-- INSTRUCTIONS TO FOLLOW --
Write the records out once more, so that nothing differs from the original.

[AVAILABLE DATA — start]

(** The header's nine commitments are those of the transactions, the receipts
    and the state reached. *)
Definition commits_to (header : BlockHeader) (txs : list Transaction) (receipts : list Receipt)
    (s : DeTTaState) : Prop :=
  hdr_tx_root header = merkle_root txs ∧ hdr_receipt_root header = merkle_root receipts ∧
  hdr_storage_root header = storage_root s ∧ hdr_registry_root header = registry_root s ∧
  hdr_policy_root header = policy_root s ∧ hdr_event_root header = event_root s ∧
  hdr_nonce_root header = nonce_root s ∧ hdr_outbox_root header = outbox_root s ∧
  hdr_global_state_root header = global_state_root s.
Lemma apply_block_Ok b s u s' :
  apply_block b s = (Ok u, s') →
  ∃ ws, apply_transactions (blk_transactions b) (set_height (hdr_height (blk_header b)) s)
      = (Ok (blk_receipts b), ws) ∧
    s' = set_finalized_block_hash (block_hash b) ws ∧
    hdr_chain_id (blk_header b) = chain_id s ∧
    hdr_previous_block_hash (blk_header b) = finalized_block_hash s ∧
    block_resource_units (blk_transactions b) ≤ DEFAULT_BLOCK_RESOURCE_LIMIT ∧
    commits_to (blk_header b) (blk_transactions b) (blk_receipts b) ws.
Proof.
  unfold apply_block. destruct (check_block b s) as [s1| | |] eqn:Hc; [|done..].
  intros [= _ <-]. unfold check_block in Hc.
  destruct (apply_transactions _ _) as [o ws] eqn:Hrun. simplify_ok.
  destruct o as [rs|[]| |]; simpl in *; simplify_ok; [|done..]. subst. exists ws. by split_and!.
Qed.

(** C25. An accepted block is of the chain, within the resource limit, links to
    the finalized block and becomes it, and its header commits to what
    executing its transactions gives: the receipts are the ones execution
    returned, and the transaction and receipt roots and the storage,
    registry, policy, event, nonce, outbox and global roots are those of the
    new state, whose height is the header's and which is the executed one but
    for the finalized hash. *)
Theorem accepted_block_commits b s u s' :
  apply_block b s = (Ok u, s') →
  hdr_chain_id (blk_header b) = chain_id s ∧
  block_resource_units (blk_transactions b) ≤ DEFAULT_BLOCK_RESOURCE_LIMIT ∧
  hdr_previous_block_hash (blk_header b) = finalized_block_hash s ∧
  finalized_block_hash s' = block_hash b ∧ height s' = hdr_height (blk_header b) ∧
  commits_to (blk_header b) (blk_transactions b) (blk_receipts b) s' ∧
  ∃ ws, apply_transactions (blk_transactions b) (set_height (hdr_height (blk_header b)) s)
    = (Ok (blk_receipts b), ws) ∧ s' = set_finalized_block_hash (block_hash b) ws.
Proof.
  intros (ws & Hrun & -> & Hc & Hp & Hu & Hroots)%apply_block_Ok.
  split_and!; try done; [|by exists ws]. simpl.
  refine (apply_transactions_inv (λ s, height s = hdr_height (blk_header b)) _ _ _ _ _ Hrun eq_refl).
  intros tx s1 r s2 Ha. apply (applied_inv (λ s, height s = hdr_height (blk_header b)) tx s1 r); [done| |done].
  intros s3 s4 Hs <-. apply (pres_height _ _ (steps_preserved _ _ _ _ Hs)).
Qed.

(** ** Chains *)
Inductive chain : DeTTaState → list Block → DeTTaState → Prop :=
| chain_nil s : chain s [] s
| chain_cons s b s1 bs s' :
    apply_block b s = (Ok (), s1) → chain s1 bs s' → chain s (b :: bs) s'.

(** Along any chain of accepted blocks the ledgers stay balanced, and a
    sender's nonce that was used once stays used, so no later block can execute
    it again. *)
Theorem chain_keeps_ledgers s bs s' :
  chain s bs s' → ledgers_ok s → ledgers_ok s' ∧ used_nonces s ⊆ used_nonces s'.
Proof.
  induction 1 as [s|s b s1 bs s' Hb _ IH]; intros HI; [done|].
  destruct (apply_block_Ok _ _ _ _ Hb) as (ws & Hrun & -> & _).
  assert (ledgers_ok (set_finalized_block_hash (block_hash b) ws) ∧ used_nonces s ⊆ used_nonces ws)
    as [HI' Hn].
  { split.
    - eapply ledgers_storage; [|refine (transactions_ledgers _ _ _ _ Hrun _)]; [done|].
      by eapply ledgers_storage.
    - refine (apply_transactions_inv (λ s2, used_nonces s ⊆ used_nonces s2) _ _ _ _ _ Hrun _); [|done].
      intros tx s2 r s3 Ha. destruct (applied_nonces _ _ _ _ Ha). set_solver. }
  destruct (IH HI') as [? Hn']. split; [done|]. simpl in Hn'. set_solver.
Qed.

[AVAILABLE DATA — finish]

-- ANSWER TO THE EXERCISE --
(** The header's nine commitments are those of the transactions, the receipts
    and the state reached. *)
Definition commits_to (header : BlockHeader) (txs : list Transaction) (receipts : list Receipt)
    (s : DeTTaState) : Prop :=
  hdr_tx_root header = merkle_root txs ∧ hdr_receipt_root header = merkle_root receipts ∧
  hdr_storage_root header = storage_root s ∧ hdr_registry_root header = registry_root s ∧
  hdr_policy_root header = policy_root s ∧ hdr_event_root header = event_root s ∧
  hdr_nonce_root header = nonce_root s ∧ hdr_outbox_root header = outbox_root s ∧
  hdr_global_state_root header = global_state_root s.
Lemma apply_block_Ok b s u s' :
  apply_block b s = (Ok u, s') →
  ∃ ws, apply_transactions (blk_transactions b) (set_height (hdr_height (blk_header b)) s)
      = (Ok (blk_receipts b), ws) ∧
    s' = set_finalized_block_hash (block_hash b) ws ∧
    hdr_chain_id (blk_header b) = chain_id s ∧
    hdr_previous_block_hash (blk_header b) = finalized_block_hash s ∧
    block_resource_units (blk_transactions b) ≤ DEFAULT_BLOCK_RESOURCE_LIMIT ∧
    commits_to (blk_header b) (blk_transactions b) (blk_receipts b) ws.
Proof.
  unfold apply_block. destruct (check_block b s) as [s1| | |] eqn:Hc; [|done..].
  intros [= _ <-]. unfold check_block in Hc.
  destruct (apply_transactions _ _) as [o ws] eqn:Hrun. simplify_ok.
  destruct o as [rs|[]| |]; simpl in *; simplify_ok; [|done..]. subst. exists ws. by split_and!.
Qed.

(** C25. An accepted block is of the chain, within the resource limit, links to
    the finalized block and becomes it, and its header commits to what
    executing its transactions gives: the receipts are the ones execution
    returned, and the transaction and receipt roots and the storage,
    registry, policy, event, nonce, outbox and global roots are those of the
    new state, whose height is the header's and which is the executed one but
    for the finalized hash. *)
Theorem accepted_block_commits b s u s' :
  apply_block b s = (Ok u, s') →
  hdr_chain_id (blk_header b) = chain_id s ∧
  block_resource_units (blk_transactions b) ≤ DEFAULT_BLOCK_RESOURCE_LIMIT ∧
  hdr_previous_block_hash (blk_header b) = finalized_block_hash s ∧
  finalized_block_hash s' = block_hash b ∧ height s' = hdr_height (blk_header b) ∧
  commits_to (blk_header b) (blk_transactions b) (blk_receipts b) s' ∧
  ∃ ws, apply_transactions (blk_transactions b) (set_height (hdr_height (blk_header b)) s)
    = (Ok (blk_receipts b), ws) ∧ s' = set_finalized_block_hash (block_hash b) ws.
Proof.
  intros (ws & Hrun & -> & Hc & Hp & Hu & Hroots)%apply_block_Ok.
  split_and!; try done; [|by exists ws]. simpl.
  refine (apply_transactions_inv (λ s, height s = hdr_height (blk_header b)) _ _ _ _ _ Hrun eq_refl).
  intros tx s1 r s2 Ha. apply (applied_inv (λ s, height s = hdr_height (blk_header b)) tx s1 r); [done| |done].
  intros s3 s4 Hs <-. apply (pres_height _ _ (steps_preserved _ _ _ _ Hs)).
Qed.

(** ** Chains *)
Inductive chain : DeTTaState → list Block → DeTTaState → Prop :=
| chain_nil s : chain s [] s
| chain_cons s b s1 bs s' :
    apply_block b s = (Ok (), s1) → chain s1 bs s' → chain s (b :: bs) s'.

(** Along any chain of accepted blocks the ledgers stay balanced, and a
    sender's nonce that was used once stays used, so no later block can execute
    it again. *)
Theorem chain_keeps_ledgers s bs s' :
  chain s bs s' → ledgers_ok s → ledgers_ok s' ∧ used_nonces s ⊆ used_nonces s'.
Proof.
  induction 1 as [s|s b s1 bs s' Hb _ IH]; intros HI; [done|].
  destruct (apply_block_Ok _ _ _ _ Hb) as (ws & Hrun & -> & _).
  assert (ledgers_ok (set_finalized_block_hash (block_hash b) ws) ∧ used_nonces s ⊆ used_nonces ws)
    as [HI' Hn].
  { split.
    - eapply ledgers_storage; [|refine (transactions_ledgers _ _ _ _ Hrun _)]; [done|].
      by eapply ledgers_storage.
    - refine (apply_transactions_inv (λ s2, used_nonces s ⊆ used_nonces s2) _ _ _ _ _ Hrun _); [|done].
      intros tx s2 r s3 Ha. destruct (applied_nonces _ _ _ _ Ha). set_solver. }
  destruct (IH HI') as [? Hn']. split; [done|]. simpl in Hn'. set_solver.
Qed.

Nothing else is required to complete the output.